=== Section Start ===

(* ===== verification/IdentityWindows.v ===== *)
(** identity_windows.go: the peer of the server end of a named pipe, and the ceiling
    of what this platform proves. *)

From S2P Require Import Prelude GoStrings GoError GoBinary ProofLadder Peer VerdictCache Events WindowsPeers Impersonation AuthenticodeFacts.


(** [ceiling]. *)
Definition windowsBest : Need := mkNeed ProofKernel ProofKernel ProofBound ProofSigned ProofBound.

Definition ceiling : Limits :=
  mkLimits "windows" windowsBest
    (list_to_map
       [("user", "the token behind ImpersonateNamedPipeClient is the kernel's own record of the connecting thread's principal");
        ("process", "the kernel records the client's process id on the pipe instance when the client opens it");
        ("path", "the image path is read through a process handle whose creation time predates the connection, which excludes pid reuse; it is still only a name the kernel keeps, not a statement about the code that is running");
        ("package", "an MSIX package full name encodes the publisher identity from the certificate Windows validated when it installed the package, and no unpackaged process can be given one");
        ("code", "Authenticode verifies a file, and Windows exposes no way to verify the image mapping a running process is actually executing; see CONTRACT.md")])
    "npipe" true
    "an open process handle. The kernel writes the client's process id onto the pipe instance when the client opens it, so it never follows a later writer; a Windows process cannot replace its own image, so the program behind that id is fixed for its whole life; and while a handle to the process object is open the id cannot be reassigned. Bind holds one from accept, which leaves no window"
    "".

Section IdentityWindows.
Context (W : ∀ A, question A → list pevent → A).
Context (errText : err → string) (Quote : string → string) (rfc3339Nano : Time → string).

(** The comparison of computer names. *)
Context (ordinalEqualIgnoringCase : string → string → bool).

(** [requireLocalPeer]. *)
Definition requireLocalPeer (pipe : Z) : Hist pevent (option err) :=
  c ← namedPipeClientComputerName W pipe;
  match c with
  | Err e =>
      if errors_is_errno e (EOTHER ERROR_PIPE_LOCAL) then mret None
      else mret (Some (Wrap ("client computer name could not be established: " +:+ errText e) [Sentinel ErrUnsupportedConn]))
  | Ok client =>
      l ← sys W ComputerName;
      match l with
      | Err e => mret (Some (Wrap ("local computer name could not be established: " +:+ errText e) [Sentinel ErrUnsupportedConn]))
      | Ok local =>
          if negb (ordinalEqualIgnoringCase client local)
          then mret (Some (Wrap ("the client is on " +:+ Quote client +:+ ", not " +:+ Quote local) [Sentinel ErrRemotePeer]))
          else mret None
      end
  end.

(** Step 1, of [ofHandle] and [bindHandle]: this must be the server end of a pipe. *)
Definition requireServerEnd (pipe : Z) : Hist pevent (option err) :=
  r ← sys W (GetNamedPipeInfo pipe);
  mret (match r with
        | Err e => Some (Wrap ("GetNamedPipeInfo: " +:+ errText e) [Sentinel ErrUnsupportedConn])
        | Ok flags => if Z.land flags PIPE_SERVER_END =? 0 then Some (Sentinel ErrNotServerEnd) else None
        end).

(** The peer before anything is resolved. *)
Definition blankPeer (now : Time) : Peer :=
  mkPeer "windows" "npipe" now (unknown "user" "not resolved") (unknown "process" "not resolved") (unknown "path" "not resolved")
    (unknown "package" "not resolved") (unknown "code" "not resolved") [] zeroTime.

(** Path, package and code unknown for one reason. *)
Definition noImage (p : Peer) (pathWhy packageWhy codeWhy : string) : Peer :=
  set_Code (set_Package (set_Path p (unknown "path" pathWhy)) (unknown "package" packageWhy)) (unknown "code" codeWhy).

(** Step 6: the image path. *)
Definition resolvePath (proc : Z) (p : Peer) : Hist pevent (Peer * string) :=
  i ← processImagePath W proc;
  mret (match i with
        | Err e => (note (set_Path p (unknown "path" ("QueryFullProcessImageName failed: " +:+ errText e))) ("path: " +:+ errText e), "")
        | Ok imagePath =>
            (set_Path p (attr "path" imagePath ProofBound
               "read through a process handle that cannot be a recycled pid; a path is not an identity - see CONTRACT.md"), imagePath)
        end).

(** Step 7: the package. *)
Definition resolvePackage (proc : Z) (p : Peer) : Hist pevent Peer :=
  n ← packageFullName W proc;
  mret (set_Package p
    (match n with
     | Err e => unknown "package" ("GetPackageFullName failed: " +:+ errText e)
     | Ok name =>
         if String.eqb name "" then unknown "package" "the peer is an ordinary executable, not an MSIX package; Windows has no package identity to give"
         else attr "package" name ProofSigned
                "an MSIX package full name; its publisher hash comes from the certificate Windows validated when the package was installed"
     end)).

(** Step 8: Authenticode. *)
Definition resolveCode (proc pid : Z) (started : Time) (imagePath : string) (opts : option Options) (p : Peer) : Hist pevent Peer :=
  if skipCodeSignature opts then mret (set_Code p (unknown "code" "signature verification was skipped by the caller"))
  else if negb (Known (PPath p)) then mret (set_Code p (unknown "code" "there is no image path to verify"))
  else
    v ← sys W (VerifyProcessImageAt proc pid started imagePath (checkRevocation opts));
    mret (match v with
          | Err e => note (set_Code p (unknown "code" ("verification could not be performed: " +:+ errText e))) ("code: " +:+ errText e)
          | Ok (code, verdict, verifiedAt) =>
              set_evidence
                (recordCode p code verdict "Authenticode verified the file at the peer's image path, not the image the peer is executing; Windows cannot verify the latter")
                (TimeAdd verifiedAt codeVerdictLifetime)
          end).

=== Section End ===

### What is required
Please give an exact copy of the entries above, from the line with "(** The peer before anything is resolved. *)" down to the line with "Definition noImage (p", inclusive, and nothing else.

### Task response
(** The peer before anything is resolved. *)
Definition blankPeer (now : Time) : Peer :=
  mkPeer "windows" "npipe" now (unknown "user" "not resolved") (unknown "process" "not resolved") (unknown "path" "not resolved")
    (unknown "package" "not resolved") (unknown "code" "not resolved") [] zeroTime.

(** Path, package and code unknown for one reason. *)
Definition noImage (p : Peer) (pathWhy packageWhy codeWhy : string) : Peer :=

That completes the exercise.